= Walter Delahunt =

Canadian pianist

Walter Delahunt is a Canadian pianist.
Born in 1956, he had his early training with the Latvian pianist Felicita Kalejs. He then continued his studies with the Swiss pianist Pierre Souvairan at the University of Toronto, where he graduated in 1978 as winner of the W. O. Forsyth award.
He was engaged in 1981 at the Banff School of Fine Arts as collaborative pianist in the winter music program, a position he held for 3 years when he then took a position in Vienna at the Hochschule für Musik und darstellende Kunst.
He continued private studies with György Sebők und Bruno Canino.

He has been a regular guest at several chamber music festivals including Umeå Kammarmusikfestivalen, Båstad Kammarmusikfestivalen (Sweden). Kuhmo Festival (Finland), Lockenhaus Festival, Salzburger Festspiele, he played with Martha Argerich and friends at the Bologna international music festival 2009, Progetto Martha Argerich (Lugano), Ottawa Chamber Music Festival, Scotia Festival (Canada).

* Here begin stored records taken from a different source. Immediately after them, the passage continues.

Lemma standing_replicated (d : D) l all xs framed r l' d' :
  standing d l all xs -> offsets_left l -> bytes_ok framed -> Log.append_replicated framed l d = (r, l', d') ->
  standing d' l' (all ++ match r with Ok _ => [framed] | fail _ => [] end) xs.
Proof.
  intros Sd Ho Hb E.
  apply replicate_steps in E as [(e & -> & -> & ->) | (h & st & l1 & d1 & B & Eb & Mr & Out)]; [by rewrite app_nil_r|].
  apply (standing_room _ _ _ _ _ _ _ _ Sd Ho) in Mr as [Sd1 _]. destruct st as [u|e].
  - pose proof (standing_store _ _ _ _ _ _ _ _ _ Sd1 Hb B Out) as R.
    destruct r; [apply R|]. rewrite app_nil_r. destruct R as [-> ?]. done.
  - destruct Out as (-> & -> & ->). by rewrite app_nil_r.
Qed.

Lemma all_segs (d : D) dir o segs : forall bss from base,
  closed d dir o segs bss from base ->
  Forall (fun s => exists bs from next, seg_at d dir o s bs from next) segs.
Proof.
  induction segs as [|s segs IH]; intros [|cs bss] from base C; simpl in C; try done.
  destruct C as (mid & S & _ & C). constructor; eauto.
Qed.

Lemma flush_kept dir o segs : forall (d : D) (st r : Status) d',
  Disk.good d -> Forall (fun s => exists bs from next, seg_at d dir o s bs from next) segs ->
  foldl (fun sd seg =>
      let '(result, d) := sd in
      match Segment.flush_index seg d with
      | (fail e, d) => (fail e, d)
      | (Ok _, d) => (result, d)
      end) (st, d) segs = (r, d') -> kept (log_file_of dir) d d'.
Proof.
  induction segs as [|s segs IH]; intros d st r d' G Hs; simpl; [intros [= <- <-]; by apply kept_refl|].
  apply Forall_cons in Hs as [(bs & from & next & S) Hs].
  destruct (Segment.flush_index s d) as [r1 d1] eqn:F.
  pose proof (flush_index_spec _ _ _ _ _ (sa_inv _ _ _ _ _ _ _ S) F) as (On & _).
  rewrite (sa_index _ _ _ _ _ _ _ S) in On.
  assert (kept (log_file_of dir) d d1) as K.
  { eapply kept_weaken; [|by apply only_kept]. intros p (v & _ & ->). apply log_index_path. }
  assert (Forall (fun s => exists bs from next, seg_at d1 dir o s bs from next) segs) as Hs1.
  { eapply Forall_impl; [exact Hs|]. intros s2 (bs2 & f2 & n2 & S2). exists bs2, f2, n2.
    eapply seg_at_kept; [|exact K|exact S2]. exists f2. split; [|done]. apply seg_at_bounds in S2. lia. }
  intros E. eapply kept_trans; [|exact K|]; [by intros p Hp|].
  destruct r1 as [u|e]; by eapply IH; [apply K | exact Hs1 | exact E].
Qed.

He received the Andrei Sakharov Memorial medal in Russia in 1992. Particularly active as a chamber musician, he has played with Zara Nelsova, Ida Haendel, Gidon Kremer, Renaud Capucon, Gauthier Capucon, Truls Moerk and Martha Argerich. He has recorded for BBC, Panton Prague, BMG Japan and EMI Europe. He is currently on the faculty of the Frankfurt University of Music and Performing Arts and the Hochschule für Musik Detmold.

He was mentioned in the Who's Who in music for a performance of Zdzisław Wysocki's music.